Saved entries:
*** Begin section ***
(** * UNO-Python: the rules engine, the turn manager, the deck and the board

    A shallow embedding of the Python sources under [UNO/] and the
    properties of the design specification that concern them.

    Python objects are mutable and shared.  The embedding keeps one record,
    [Game], for the whole object graph reachable from a [Game] instance and
    threads it through every method in a state-and-exception monad; a
    raised exception keeps the mutations made before it, as in Python. *)

From Stdlib Require Import ZArith String Ascii Bool Lia.
From stdpp Require Import base option list strings pretty gmap.

Open Scope string_scope.
Open Scope list_scope.
Open Scope Z_scope.

(* ================================================================== *)
(** * The Python runtime: exceptions, results, indexing, formatting    *)
(* ================================================================== *)

(** The exception classes that the modelled code raises or names in an
    [except] clause.  The interpreter's message texts are not modelled. *)
Inductive exn : Set :=
  | IndexError
  | KeyError
  | ValueError
  | AttributeError
  | TypeError
  | ZeroDivisionError
  | RuntimeError
  | EOFError.

#[global] Instance exn_eq_dec : EqDecision exn.
Proof. solve_decision. Defined.

Inductive res (A : Type) : Type :=
  | Ok (a : A)
  | Raise (e : exn).
Arguments Ok {A} a.
Arguments Raise {A} e.
(** ** Selection by a bare identifier *)

(** Once an element is marked, the rest of the scan keeps the selection,
    whatever the pointer is. *)
Lemma marked_forest xmlSource scheme targetId : forall doc d td sp ep cs k p pc ic ap af,
  (forall d0, td = Some d0 -> d0 <= d) ->
  exists pc' ic',
    sel_run xmlSource scheme targetId
      (MkSel d true td sp ep (cs ++ [k]) p pc ic ap af) (document_events doc)
    = Normal (MkSel d true td sp ep (cs ++ [(k + length doc)%nat]) p pc' ic' ap af).
Proof.
  induction doc as [|node opened closed ch ts IHch IHts] using forest_ind;
    intros d td sp ep cs k p pc ic ap af Htd.
  - cbn. rewrite Nat.add_0_r. by eexists _, _.
  - rewrite sel_run_element. unfold sel_opentag. rewrite enter_element_stack.
    cbn [found mbind completion_bind].
    replace (cs ++ [S k; 0%nat]) with ((cs ++ [S k]) ++ [0%nat]) by by rewrite <- app_assoc.
    destruct (IHch (d + 1) td sp ep (cs ++ [S k]) 0%nat (p ++ [S k]) pc ic ap af)
      as (pc1 & ic1 & ->); [intros d0 Hd0; specialize (Htd d0 Hd0); lia|].
    cbn [mbind completion_bind].
    destruct (sel_closetag_stack scheme d true td sp ep (cs ++ [S k])
                (0 + length ch) p (S k) pc1 ic1 ap af (Z.of_nat (position closed)))
      as (pc2 & ic2 & ->).
    rewrite bool_decide_eq_false_2
      by (intros ->; specialize (Htd (d + 1) eq_refl); lia).
    destruct (IHts d td sp ep cs (S k) p pc2 ic2 ap af Htd) as (pc3 & ic3 & ->).
    cbn [length]. replace (k + S (length ts))%nat with (S k + length ts)%nat by lia.
    by eexists _, _.
Qed.

(** With a bare identifier the scan marks the first element in document
    order that carries it, and ends its span. *)
Lemma carrier_forest xmlSource id :
  id <> "" ->
  forall doc d cs k p pc ic ap af,
    match anchor_of id doc with
    | None =>
        exists pc' ic',
          sel_run xmlSource None (Some id)
            (MkSel d false None (-1) (-1) (cs ++ [k]) p pc ic ap af) (document_events doc)
          = Normal (MkSel d false None (-1) (-1) (cs ++ [(k + length doc)%nat]) p
                      pc' ic' ap af)
    | Some e =>
        if tag_start xmlSource (elem_opened e) =? -1 then
          sel_run xmlSource None (Some id)
            (MkSel d false None (-1) (-1) (cs ++ [k]) p pc ic ap af) (document_events doc)
          = Throw (Error "Could not find start of xpointer target.")
        else
          exists pc' ic',
            sel_run xmlSource None (Some id)
              (MkSel d false None (-1) (-1) (cs ++ [k]) p pc ic ap af) (document_events doc)
            = Normal (MkSel d true None (tag_start xmlSource (elem_opened e)) (span_end e)
                        (cs ++ [(k + length doc)%nat]) p pc' ic' ap af)
    end.
Proof.
  intros Hid.
  assert (JS.is_empty id = false) as Hempty by by destruct id.
  induction doc as [|node opened closed ch ts IHch IHts] using forest_ind;
    intros d cs k p pc ic ap af.
  - cbn. rewrite Nat.add_0_r. by eexists _, _.
  - rewrite anchor_of_cons, sel_run_element.
    unfold sel_opentag. rewrite enter_element_stack. cbn [found]. rewrite Hempty.
    cbn [negb andb length].
    replace (k + S (length ts))%nat with (S k + length ts)%nat by lia.
    replace (cs ++ [S k; 0%nat]) with ((cs ++ [S k]) ++ [0%nat]) by by rewrite <- app_assoc.
    destruct (matchesId (attributes node) id).
    + rewrite markTarget_eq. cbn [elem_opened].
      destruct (tag_start xmlSource opened =? -1); [done|].
      cbn [mbind completion_bind].
      destruct (marked_forest xmlSource None (Some id) ch (d + 1)
                  (if isSelfClosing node then None else Some (d + 1))
                  (tag_start xmlSource opened)
                  (if isSelfClosing node then Z.of_nat (position opened) else -1)
                  (cs ++ [S k]) 0%nat (p ++ [S k]) pc ic ap af)
        as (pc1 & ic1 & ->); [by destruct (isSelfClosing node); intros d0 [= <-]|].
      cbn [mbind completion_bind].
      destruct (sel_closetag_stack None d true
                  (if isSelfClosing node then None else Some (d + 1))
                  (tag_start xmlSource opened)
                  (if isSelfClosing node then Z.of_nat (position opened) else -1)
                  (cs ++ [S k]) (0 + length ch) p (S k) pc1 ic1 ap af
                  (Z.of_nat (position closed)))
        as (pc2 & ic2 & ->).
      unfold span_end. cbn [elem_node elem_opened elem_closed].
      destruct (isSelfClosing node).
      * rewrite bool_decide_eq_false_2 by done.
        apply marked_forest. done.
      * rewrite bool_decide_eq_true_2 by done.
        apply marked_forest. done.
    + cbn [mbind completion_bind].
      specialize (IHch (d + 1) (cs ++ [S k]) 0%nat (p ++ [S k]) pc ic ap af).
      destruct (anchor_of id ch) as [e|].
      * destruct (tag_start xmlSource (elem_opened e) =? -1); [rewrite IHch; reflexivity|].
        destruct IHch as (pc1 & ic1 & ->). cbn [mbind completion_bind].
        destruct (sel_closetag_stack None d true None
                    (tag_start xmlSource (elem_opened e)) (span_end e)
                    (cs ++ [S k]) (0 + length ch) p (S k) pc1 ic1 ap af
                    (Z.of_nat (position closed)))
          as (pc2 & ic2 & ->).
        rewrite bool_decide_eq_false_2 by done.
        apply marked_forest. done.
      * destruct IHch as (pc1 & ic1 & ->). cbn [mbind completion_bind].
        destruct (sel_closetag_stack None d false None (-1) (-1)
                    (cs ++ [S k]) (0 + length ch) p (S k) pc1 ic1 ap af
                    (Z.of_nat (position closed)))
          as (pc2 & ic2 & ->).
        rewrite bool_decide_eq_false_2 by done.
        apply IHts.
Qed.
(** * versionplot: device-count time series per OS version

    A shallow embedding of [get_date] and [load_counts] of
    [versionplot.py].  The library calls they make
    ([datetime.strptime], [semver.match], [numpy.where], the [xlrd]
    sheet accessors) are modelled, in a module per library, by what the
    libraries do on the values this script hands them.

    Conventions.
    - A Python [str] is a [string]: the sequence of its code points,
      restricted to code points below 256.  On that range the regular
      expression class [\d] is exactly the ten ASCII digits.
    - A Python [int] is a [Z] (no wrap-around).
    - A raised exception is the [Raise] branch of [result]; the
      constructor of [exn] records the exception class and, for
      [ValueError], which library check raised it.
    - The cells the script reads have the types of the fleet score
      layout: column 0 holds text, column 2 holds a whole number, so
      that [int(cell.value)] is that number. *)

From Stdlib Require Import ZArith String Ascii List Bool Lia.
From stdpp Require Import base decidable option list gmap strings fin_maps.

Local Open Scope string_scope.
Local Open Scope Z_scope.

(** ** Exceptions and the error monad *)

Module Py.

(** Which check a [ValueError] comes from. *)
Inductive value_error :=
| does_not_match_format      (* _strptime: regex did not match *)
| unconverted_data_remains   (* _strptime: match ended early *)
| date_out_of_range          (* datetime.date(y, m, d) *)
| not_valid_SemVer           (* semver.parse *)
| not_a_match_expression.    (* semver.match: unknown operator *)

Inductive exn :=
| ValueError (why : value_error)
| KeyError (key : string)
| IndexError
| XLRDError (name : string).

Inductive result (A : Type) :=
| Ok (a : A)
| Raise (e : exn).
Global Arguments Ok {A} a.
Global Arguments Raise {A} e.

Definition bind {A B} (c : result A) (k : A → result B) : result B :=
  match c with
  | Ok a => k a
  | Raise e => Raise e
  end.

Global Instance result_ret : MRet result := λ A a, Ok a.
Global Instance result_bind : MBind result := λ A B k c, bind c k.

(** A [for] loop whose body may raise: the first exception ends it. *)
Fixpoint for_each {A S} (body : S → A → result S) (xs : list A) (s : S)
  : result S :=
  match xs with
  | [] => Ok s
  | x :: xs' => s' ← body s x; for_each body xs' s'
  end.

Definition is_Ok {A} (c : result A) : bool :=
  match c with
  | Ok _ => true
  | Raise _ => false
  end.

Definition succeeds {A} (c : result A) : Prop := ∃ a, c = Ok a.
Definition fails {A} (c : result A) : Prop := ∃ e, c = Raise e.

(** The spec's error kinds, as classes of Python exceptions. *)
Definition is_FormatError (e : exn) : Prop :=
  match e with
  | ValueError does_not_match_format
  | ValueError unconverted_data_remains
  | ValueError date_out_of_range => True
  | _ => False
  end.

End Py.
Import Py.

(** ** Strings *)

Module Str.

Definition is_digit (c : ascii) : bool :=
  let n := N_of_ascii c in (48 <=? n)%N && (n <=? 57)%N.

Definition digit_val (c : ascii) : Z := Z.of_N (N_of_ascii c) - 48.

Definition in_range (lo hi c : ascii) : bool :=
  (N_of_ascii lo <=? N_of_ascii c)%N && (N_of_ascii c <=? N_of_ascii hi)%N.

Fixpoint string_forallb (p : ascii → bool) (s : string) : bool :=
  match s with
  | EmptyString => true
  | String c s' => p c && string_forallb p s'
  end.

(** The longest prefix of [s] whose characters satisfy [p], and the rest. *)
Fixpoint span (p : ascii → bool) (s : string) : string * string :=
  match s with
  | EmptyString => (EmptyString, EmptyString)
  | String c s' =>
      if p c then let '(a, b) := span p s' in (String c a, b)
      else (EmptyString, s)
  end.

(** [int(text)] on a string of ASCII digits. *)
Definition int (text : string) : Z :=
  (fix go (acc : Z) (s : string) : Z :=
     match s with
     | EmptyString => acc
     | String c s' => go (10 * acc + digit_val c) s'
     end) 0 text.

End Str.
Import Str.

(** ** [datetime] *)

Module Datetime.

Record date := Date { year : Z; month : Z; day : Z }.

Global Instance date_eq_dec : EqDecision date.
Proof. solve_decision. Defined.

Definition is_leap (y : Z) : bool :=
  (y mod 4 =? 0) && (negb (y mod 100 =? 0) || (y mod 400 =? 0)).

Definition days_in_month (y m : Z) : Z :=
  if m =? 2 then (if is_leap y then 29 else 28)
  else if (m =? 4) || (m =? 6) || (m =? 9) || (m =? 11) then 30
  else 31.

(** The range check of the [date(year, month, day)] constructor
    (MINYEAR = 1, MAXYEAR = 9999). *)
Definition valid_date (y m d : Z) : bool :=
  (1 <=? y) && (y <=? 9999) && (1 <=? m) && (m <=? 12)
  && (1 <=? d) && (d <=? days_in_month y m).

(** The regular expression [_strptime] compiles "%Y%m%d" to is
    "(?P<Y>\d\d\d\d)(?P<m>1[0-2]|0[1-9]|[1-9])(?P<d>3[0-1]|[1-2]\d|0[1-9]|[1-9]| [1-9])".
    Each group below lists its matches at the head of [s] in the
    order a backtracking matcher tries them, as (value, rest). *)

Definition re_Y (s : string) : list (Z * string) :=
  match s with
  | String a (String b (String c (String d rest))) =>
      if is_digit a && is_digit b && is_digit c && is_digit d
      then [(1000 * digit_val a + 100 * digit_val b
             + 10 * digit_val c + digit_val d, rest)]
      else []
  | _ => []
  end.

(** One character followed by one character of a class: a two-character
    alternative such as [1[0-2]]. *)
Definition two (p q : ascii → bool) (s : string) : list (Z * string) :=
  match s with
  | String a (String b rest) =>
      if p a && q b then [(10 * digit_val a + digit_val b, rest)] else []
  | _ => []
  end.

Definition one (p : ascii → bool) (s : string) : list (Z * string) :=
  match s with
  | String a rest => if p a then [(digit_val a, rest)] else []
  | _ => []
  end.

(** [ [1-9]]: a space, then a digit; the value is that of the digit
    ([int] skips the blank). *)
Definition blank_one (p : ascii → bool) (s : string) : list (Z * string) :=
  match s with
  | String a (String b rest) =>
      if Ascii.eqb a " " && p b then [(digit_val b, rest)] else []
  | _ => []
  end.

Definition re_m (s : string) : list (Z * string) :=
  two (Ascii.eqb "1") (in_range "0" "2") s
  ++ two (Ascii.eqb "0") (in_range "1" "9") s
  ++ one (in_range "1" "9") s.
Lemma focus_locks_the_orbit_witness :
  snd (pointerEvents 0 true
         [MouseFallback.mousemove (MouseFallback.mkMouseEvent 0 1 300 200);
          fingerMove (Touch.mk 10 20)]
         (focusedOnThird, MouseFallback.setIsDragging true
                            (MouseFallback.setLastTouch (Some (0, 0)) MouseFallback.initial)))
  = [].
Proof.
  apply (focus_locks_the_orbit 0
           [MouseFallback.mousemove (MouseFallback.mkMouseEvent 0 1 300 200);
            fingerMove (Touch.mk 10 20)]
           focusedOnThird
           (MouseFallback.setIsDragging true
              (MouseFallback.setLastTouch (Some (0, 0)) MouseFallback.initial))).
  - reflexivity.
  - reflexivity.
Defined.

(** * Further properties: the page *)

Lemma handleGestureChange_consistent (random : R) (g : GestureType) (s : Index.State) :
  unitRandom random -> consistent s ->
  consistent (Index.handleGestureChange random g s) /\
  Index.photos (Index.handleGestureChange random g s) = Index.photos s /\
  Index.orbitRotation (Index.handleGestureChange random g s) = Index.orbitRotation s.
Proof.
  intros Hr Hc. unfold Index.handleGestureChange.
  destruct g.
  - split; [exact Hc | split; reflexivity].
  - split; [|split; reflexivity]. unfold consistent. cbn. discriminate.
  - split; [|split; reflexivity]. unfold consistent. cbn. discriminate.
  - destruct (TreeState_eqb (Index.treeState s) galaxy) eqn:Eg.
    + split; [|split; reflexivity]. unfold consistent. cbn. split; [reflexivity|].
      pose proof (photoCount_pos (Index.photos s)) as Hpos.
      pose proof (randomIndex_range random (Z.min (Index.photoCount (Index.photos s)) 12)
                    Hr ltac:(lia)) as Hi.
      split; [lia|]. intros Hne.
      assert (Hpc : Index.photoCount (Index.photos s)
                    = Z.of_nat (List.length (Index.photos s))).
      { unfold Index.photoCount. destruct (Index.photos s) as [|ph l]; [contradiction|].
        reflexivity. }
      lia.
    + destruct (TreeState_eqb (Index.treeState s) focus) eqn:Ef.
      * split; [|split; reflexivity]. unfold consistent. cbn. discriminate.
      * split; [exact Hc | split; reflexivity].
Qed.

(** X20. Gestures keep the page consistent.  Over any run of gestures
    through [handleGestureChange], with values of [Math.random()] in [0, 1),
    from a page on which a photo is focused exactly in state [focus]: after
    the run a photo is focused exactly when the state is [focus], its index
    is at least 0 and below 12, and below the number of photos when the page
    has at least one photo (with no photo the code takes 12 for the count,
    so the index is then only known to be below 12), and the list of photos
    and the orbit rotation are untouched. *)
Theorem gestures_keep_the_page_consistent (gs : list (R * GestureType)) (s : Index.State) :
  Forall (fun rg => unitRandom (fst rg)) gs -> consistent s ->
  consistent (gestures gs s) /\
  Index.photos (gestures gs s) = Index.photos s /\
  Index.orbitRotation (gestures gs s) = Index.orbitRotation s.
Proof.
  intros Hall. revert s. induction Hall as [|[random g] gs Hr _ IH]; intros s Hc.
  - split; [exact Hc | split; reflexivity].
  - unfold gestures. cbn [fold_left fst snd]. fold (gestures gs (Index.handleGestureChange random g s)).
    destruct (handleGestureChange_consistent random g s Hr Hc) as (Hc1 & Hp1 & Ho1).
    destruct (IH _ Hc1) as (Hc2 & Hp2 & Ho2).
    split; [exact Hc2|]. split; congruence.
Qed.
Lemma Clean_pathOf (root : bool) (names : list string) :
  forallb plainName names = true -> names <> [] ->
  Clean (pathOf root names) = pathOf root names /\
  Clean (pathOf root names +:+ "/") = pathOf root names.
Proof.
  intros Hnames Hne. rewrite plainName_map in Hnames.
  assert (Hne' : map bytes names <> []) by (destruct names; [congruence|discriminate]).
  unfold Clean. split; apply bytes_inj;
    rewrite list_ascii_of_string_of_list_ascii, ?bytes_app, !bytes_pathOf.
  - rewrite <- (app_nil_r (pathOfBytes root (map bytes names))) at 1.
    apply cleanBytes_names; auto.
  - apply (cleanBytes_names root (map bytes names) [Separator]); auto.
Qed.

Lemma Dir_trailing_separator (path : string) :
  Dir (path +:+ "/") = Clean (path +:+ "/").
Proof.
  unfold Dir, Clean. rewrite bytes_app. change (bytes "/") with [Separator].
  rewrite (dirBytes_trailing_separator (bytes path)). reflexivity.
Qed.

Lemma BaseDir_parent (root : bool) (names : list string) (parent name : string) :
  forallb plainName (names ++ [parent; name]) = true ->
  Base (Dir (pathOf root (names ++ [parent; name]))) = parent.
Proof.
  intros Hnames. rewrite plainName_map, map_app in Hnames.
  unfold Base, Dir. apply bytes_inj.
  rewrite !list_ascii_of_string_of_list_ascii, bytes_pathOf, map_app.
  apply (buildNameBytes_parent root (map bytes names) (bytes parent) (bytes name)).
  exact Hnames.
Qed.

Lemma BaseDir_trailing (root : bool) (names : list string) (name : string) :
  forallb plainName (names ++ [name]) = true ->
  Base (Dir (pathOf root (names ++ [name]) +:+ "/")) = name.
Proof.
  intros Hnames. rewrite plainName_map, map_app in Hnames.
  unfold Base, Dir. apply bytes_inj.
  rewrite !list_ascii_of_string_of_list_ascii, bytes_app, bytes_pathOf, map_app.
  apply (buildNameBytes_trailing root (map bytes names) (bytes name)).
  exact Hnames.
Qed.

Lemma joinSep_app (names more : list (list ascii)) :
  names <> [] -> more <> [] ->
  joinSep (names ++ more) = joinSep names ++ Separator :: joinSep more.
Proof.
  intros Hne Hmore. induction names as [|n names IH]; [congruence|].
  destruct names as [|n' names].
  - destruct more; [congruence|reflexivity].
  - change (joinSep ((n :: n' :: names) ++ more))
      with (n ++ Separator :: joinSep ((n' :: names) ++ more)).
    rewrite IH by discriminate.
    change (joinSep (n :: n' :: names)) with (n ++ Separator :: joinSep (n' :: names)).
    rewrite <- app_assoc. reflexivity.
Qed.

Lemma joinBytes_cons (e : list ascii) (es : list (list ascii)) :
  e <> [] -> joinBytes (e :: es) = cleanBytes (joinSep (e :: es)).
Proof. destruct e; [congruence|reflexivity]. Qed.

(** Joining plain names to a path of plain names appends them. *)
Lemma Join_pathOf (root : bool) (names more : list string) :
  forallb plainName (names ++ more) = true ->
  names <> [] -> more <> [] ->
  Join (pathOf root names :: more) = pathOf root (names ++ more).
Proof.
  intros Hnames Hne Hmore. rewrite plainName_map in Hnames.
  assert (Hne' : map bytes names <> []) by (destruct names; [congruence|discriminate]).
  assert (Hmore' : map bytes more <> []) by (destruct more; [congruence|discriminate]).
  unfold Join. apply bytes_inj.
  rewrite list_ascii_of_string_of_list_ascii, bytes_pathOf.
  cbn [map]. rewrite bytes_pathOf.
  assert (Hj : joinSep (pathOfBytes root (map bytes names) :: map bytes more)
               = pathOfBytes root (map bytes (names ++ more))).
  { unfold pathOfBytes. rewrite map_app, joinSep_app by assumption.
    destruct (map bytes more) as [|m ms]; [congruence|].
    cbn [joinSep]. rewrite <- app_assoc. reflexivity. }
  assert (Hcl : cleanBytes (pathOfBytes root (map bytes (names ++ more)))
                = pathOfBytes root (map bytes (names ++ more))).
  { rewrite <- (app_nil_r (pathOfBytes root (map bytes (names ++ more)))) at 1.
    apply cleanBytes_names; auto. rewrite map_app.
    destruct (map bytes names); [congruence|discriminate]. }
  rewrite joinBytes_cons, Hj; [exact Hcl|].
  unfold pathOfBytes. intros Hp.
  destruct (joinSep_nonempty (map bytes names)) as (c & rest & Hc & _).
  - rewrite map_app, forallb_app in Hnames.
    apply andb_true_iff in Hnames as [H _]. exact H.
  - exact Hne'.
  - rewrite Hc in Hp. destruct root; discriminate.
Qed.

End PathFacts.

(** ** Properties *)

Section Properties.

Context {W E : Type} (env : Collaborators W E).

Abbreviation TechMap := (gmap Technology bool).

(** The outcome of a detection pass started in world [w]. *)
Definition detectionPass (path : string) (recursive : bool) (w : W)
  : Result E TechMap * W :=
  DetectTechnologies env path false recursive w.

Definition detectEvent (path : string) (recursive : bool) (r : Result E TechMap)
  : Event E :=
  Build_Event (CallDetectTechnologies path false recursive)
    match r with Ok _ => None | Err e => Some e end.

Lemma size_zero_empty (m : TechMap) : (size m =? 0)%nat = true <-> m = ∅.
Proof.
  rewrite Nat.eqb_eq. apply map_size_empty_iff.
Qed.

(** What a run of [detectTechnologies] does, by the outcome of the
    passes. *)
Lemma detectTechnologies_run (pic : ProjectInitCommand) (w : W) :
  let path := projectPath pic in
  let first := detectionPass path false w in
  let second := detectionPass path true (snd first) in
  detectTechnologies env pic w =
    match fst first with
    | Err e => (Err e, snd first, [detectEvent path false (fst first)])
    | Ok m =>
        if (size m =? 0)%nat
        then (fst second, snd second,
              [detectEvent path false (fst first); detectEvent path true (fst second)])
        else (Ok m, snd first, [detectEvent path false (fst first)])
    end.
Proof.
  intros path first second.
  unfold detectTechnologies, detect, bind, callRes, second.
  unfold first, detectionPass. fold path.
  destruct (DetectTechnologies env path false false w) as [[m1|e1] w1];
    cbn [fst snd]; [|reflexivity].
  destruct (size m1 =? 0)%nat; [|reflexivity].
  destruct (DetectTechnologies env path false true w1) as [[m2|e2] w2];
    reflexivity.
Qed.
*** End section ***
WORK REQUEST: All lines with the word "EmptyString" are needed; pull them from the entries and copy each.

ANSWER SPACE:
  | EmptyString => true
  | EmptyString => (EmptyString, EmptyString)
      else (EmptyString, s)
     | EmptyString => acc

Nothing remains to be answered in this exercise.